I suggest you send a ZIP file of your project, including all sources, data, and instructions for reproducing the problem, to us at We're pretty good at figuring these things out. We'll also try it with 6.5 and tell you if the problem goes away with that version, or if there's a bug in your code.

MOST of the time, problems like this are caused by subtle coding errors that are revealed when optimization makes certain assumptions that the standard's rules are being followed. Try, as an experiment, checking the optimization box "Enable dummy arguments to share memory locations". This disables an optimization that assumes you haven't violated the rule against argument aliasing.
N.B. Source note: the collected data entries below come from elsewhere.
(* ===== verification/Text.v ===== *)
(** * Text: the [str] methods the code uses, on UTF-8 bytes

    A [&str] is a Rocq [string], read as its UTF-8 bytes.  [str::trim] strips the
    encodings of the Unicode [White_Space] characters; the search and ASCII methods act
    on bytes, as they do on UTF-8. *)

From S2P Require Import Prelude.
From Stdlib Require Import Ascii String.
Local Open Scope string_scope.

Definition byte (n : nat) : ascii := ascii_of_nat n.

Fixpoint string_of_bytes (l : list nat) : string :=
  match l with
  | [] => EmptyString
  | b :: l' => String (byte b) (string_of_bytes l')
  end.

(** [str::strip_prefix]. *)
Fixpoint strip_prefix (p s : string) : option string :=
  match p, s with
  | EmptyString, _ => Some s
  | String a p', String b s' => if Ascii.eqb a b then strip_prefix p' s' else None
  | String _ _, EmptyString => None
  end.

Definition starts_with (p s : string) : bool :=
  match strip_prefix p s with Some _ => true | None => false end.

(** [str::contains]. *)
Fixpoint contains (needle s : string) : bool :=
  starts_with needle s ||
  match s with
  | EmptyString => false
  | String _ s' => contains needle s'
  end.

Definition rev_string (s : string) : string :=
  string_of_list_ascii (rev (list_ascii_of_string s)).

Definition strip_suffix (p s : string) : option string :=
  rev_string <$> strip_prefix (rev_string p) (rev_string s).

(** The encodings of [White_Space]. *)
Definition white_space : list string :=
  string_of_bytes <$>
  ([[9]; [10]; [11]; [12]; [13]; [32]; [194; 133]; [194; 160]; [225; 154; 128]] ++
   ((fun b => [226; 128; b]) <$> [128; 129; 130; 131; 132; 133; 134; 135; 136; 137; 138; 168; 169; 175]) ++
   [[226; 129; 159]; [227; 128; 128]])%list.
Lemma drain_all_prefix fs p q : Forall frame_ok fs -> p ++ q = wire fs ->
  exists done todo tail, fs = done ++ todo /\ tail ++ q = wire todo /\
    (q = [] -> todo = [] /\ tail = []) /\
    drain_all (mkFrameStream p) = (Ok done, mkFrameStream tail).
Proof.
  intros Hok Hpq. destruct (prefix_split fs p q Hpq) as (dn & td & tl & -> & -> & Ht & Hnil & Hcons).
  exists dn, td, tl. split; [done|]. split; [done|].
  assert (Hend : q = [] -> td = [] /\ tl = []).
  { intros ->. destruct td as [|f td]; [by rewrite Hnil|].
    destruct (Hcons f td eq_refl) as (u & Hu & Hne).
    change (wire (f :: td)) with (frame_bytes f ++ wire td) in Ht.
    apply (f_equal length) in Ht, Hu. rewrite !length_app in *. simpl in Ht.
    destruct u; [done|]. simpl in Hu. lia. }
  split; [done|].
  apply Forall_app in Hok as [Hdn Htd]. unfold drain_all. simpl buf.
  apply drain_wire; [done| |].
  - destruct td as [|f td]; [rewrite Hnil by done; by left|].
    destruct (Hcons f td eq_refl) as (u & Hu & Hne). apply Forall_cons in Htd as [Hf _].
    by apply (decode_strict_prefix f tl u).
  - pose proof (wire_length dn). rewrite length_app. lia.
Qed.

Lemma feed_wire chunks tail fs : Forall frame_ok fs -> chunks <> [] ->
  tail ++ concat chunks = wire fs ->
  feed (mkFrameStream tail) chunks = (Ok fs, stream_new).
Proof.
  revert tail fs. induction chunks as [|c cs IH]; intros tail fs Hok Hne Hw; [done|].
  simpl in Hw. rewrite app_assoc in Hw. simpl. unfold push. simpl buf.
  destruct (drain_all_prefix fs (tail ++ c) (concat cs) Hok Hw) as (dn & td & tl & -> & Ht & Hend & ->).
  apply Forall_app in Hok as [_ Htd]. destruct cs as [|c' cs].
  - destruct (Hend eq_refl) as [-> ->]. simpl. by rewrite !app_nil_r.
  - by rewrite (IH tl td).
Qed.

(** ** The claims *)

(** C23. Encoding then decoding is the identity: for every well-formed frame the
    encoder accepts, decoding its bytes followed by anything returns that frame and
    consumes exactly its bytes. *)
Theorem decode_encode_roundtrip f bs rest :
  frame_ok f -> encode f = Ok bs -> decode (bs ++ rest) = Ok (f, len bs).
Proof.
  intros Hf. rewrite encode_fits by apply Hf. intros [= <-]. by apply decode_frame_app.
Qed.

Definition example_frame : WireFrame := with_qos Heartbeat QosFlags.CRITICAL [1; 2; 255].

Lemma example_frame_ok : frame_ok example_frame.
Proof. split; vm_compute; done. Qed.

Lemma decode_encode_roundtrip_witness :
  decode ([83; 85; 83; 73; 2; 4; 0; 31; 0; 0; 0; 3; 1; 2; 255] ++ [9]) = Ok (example_frame, 15).
Proof. apply (decode_encode_roundtrip example_frame); [apply example_frame_ok|reflexivity]. Defined.

(** The format is canonical: whatever [decode] accepts from a buffer of bytes is
    a well-formed frame, and re-encoding it gives back exactly the bytes consumed. *)
Theorem decode_canonical b f used :
  bytes_ok b -> decode b = Ok (f, used) ->
  frame_ok f /\ encode f = Ok (take (N.to_nat used) b).
Proof.
  intros Hb H. pose proof (decode_consumes b f used H) as Hused.
  do 12 (destruct b as [|? b]; [unfold len in Hused; simpl in Hused; lia|]).
  rename b into body. unfold bytes_ok in Hb. rewrite !Forall_cons in Hb.
  destruct Hb as (B0 & B1 & B2 & B3 & B4 & B5 & B6 & B7 & B8 & B9 & B10 & B11 & Hbody).
  unfold decode, at_ in H. cbn [nth] in H.
  destruct (_ <? HEADER_SIZE); [done|].
  destruct (bool_decide _) eqn:Em in H; [|done]. bool_to_prop.
  destruct (N.eqb_spec n3 SUSI_WIRE_VERSION) as [->|]; [|done]. simpl negb in H. cbv iota in H.
  destruct (from_u8 n4) as [t|] eqn:Et; [|done]. apply from_u8_Some in Et.
  set (L := u32_from_be_bytes n7 n8 n9 n10) in *.
  destruct (N.ltb_spec MAX_WIRE_PAYLOAD_BYTES L) as [|HL]; [done|].
  destruct (N.ltb_spec (len (n :: n0 :: n1 :: n2 :: SUSI_WIRE_VERSION :: n4 :: n5 :: n6 :: n7 :: n8 :: n9 :: n10 :: body)) (HEADER_SIZE + L)) as [|Hfit]; [done|].
  injection H as <- <-.
  assert (Hp : len (take (N.to_nat L) body) = L).
  { unfold len, HEADER_SIZE in *. simpl in Hfit. rewrite length_take. lia. }
  assert (Hok : frame_ok (mkWireFrame SUSI_WIRE_VERSION t (QosFlags.from_bytes n5 n6)
                 (take (N.to_nat L) body))).
  { split; simpl; [done| |lia]. unfold QosFlags.from_bytes, u16_from_be_bytes, byte_ok in *.
    shifts_to_arith. lia. }
  simpl. split; [exact Hok|]. rewrite encode_fits by apply Hok. f_equal.
  replace (N.to_nat (HEADER_SIZE + L)) with (12 + N.to_nat L)%nat by (unfold HEADER_SIZE; lia).
  unfold frame_bytes, header, QosFlags.to_bytes, QosFlags.from_bytes.
  cbn [version msg_type qos payload]. rewrite drop_0, Hp, u16_from_to, Et by done.
  unfold L. rewrite u32_from_to by done.
  unfold SUSI_WIRE_MAGIC in Em. injection Em as -> -> -> ->. done.
Qed.
Lemma play_count l rs m : ladder_ok l -> Forall (fun r => order_ok (rearranged r)) rs ->
  N.of_nat (attempts_on m (play l rs))
  <= allowance l m + a_round (policy l) * N.of_nat (relisted m (play l rs) rs).
Proof.
  revert l. induction rs as [|r rs IH]; intros l Hok Hrs; cbn [play]; [apply N.le_0_l|].
  apply Forall_cons in Hrs as [Hr Hrs].
  destruct (Ladder.next_attempt l) as [[a0|] l1] eqn:Hn; [|apply N.le_0_l].
  rewrite attempts_on_cons, relisted_cons. set (l2 := after_failure l1 (a_model a0) r) in *.
  destruct (stuck l2) as [sig|] eqn:Hs.
  { rewrite play_stuck by congruence. pose proof (next_attempt_DoAttempt _ _ _ Hn) as (_ & _ & Hm0 & _).
    destruct (allowance_current l _ Hok Hm0) as [_ Hone]. cbn [attempts_on List.filter length].
    case_bool_decide; [subst m|]; unfold attempts_on; cbn [List.filter length]; lia. }
  pose proof (allowance_step l r a0 l1 m Hok Hr Hn Hs) as Hal. fold l2 in Hal.
  destruct (play_step l r a0 l1 Hok Hr Hn) as [Hst|(Hok2 & _ & Hp & _)]; [by destruct Hst|].
  specialize (IH _ Hok2 Hrs). fold l2 in IH, Hp. rewrite Hp in IH.
  rewrite !Nat2N.inj_add. destruct (bool_decide (a_model a0 = m)), (_ && _); nia.
Qed.

Lemma new_ok r p : NoDup r -> N.of_nat (length r) < u64_max -> max_attempts p <= u64_max ->
  max_same_model p <= u64_max -> ladder_ok (Ladder.new r p).
Proof. by split. Qed.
I've managed to pare the code down to the just 10 source files for the main dll, plus the calling .exe file and still show up the problem, so I'll send you the files as suggested.

(Yes, there is some non-standard stuff in there, but that's because it uses the Windows API for threads and stuff and uses Cray pointers for compatibility with an alternative C harness program.)



Well, just to close this thread, Steve Healey at Compaq had a look at this one for me, and we found in the end that the problem was only apparent in version 6.1A, not in version 6.1, or 6.5.

We came to the conclusion that is is probably the compiler then and not my code, although it is not proven...

As a work-around, I changed the declaration of one of my global arrays from pointer to allocatable, and this (for whatever reason) made the problem go away.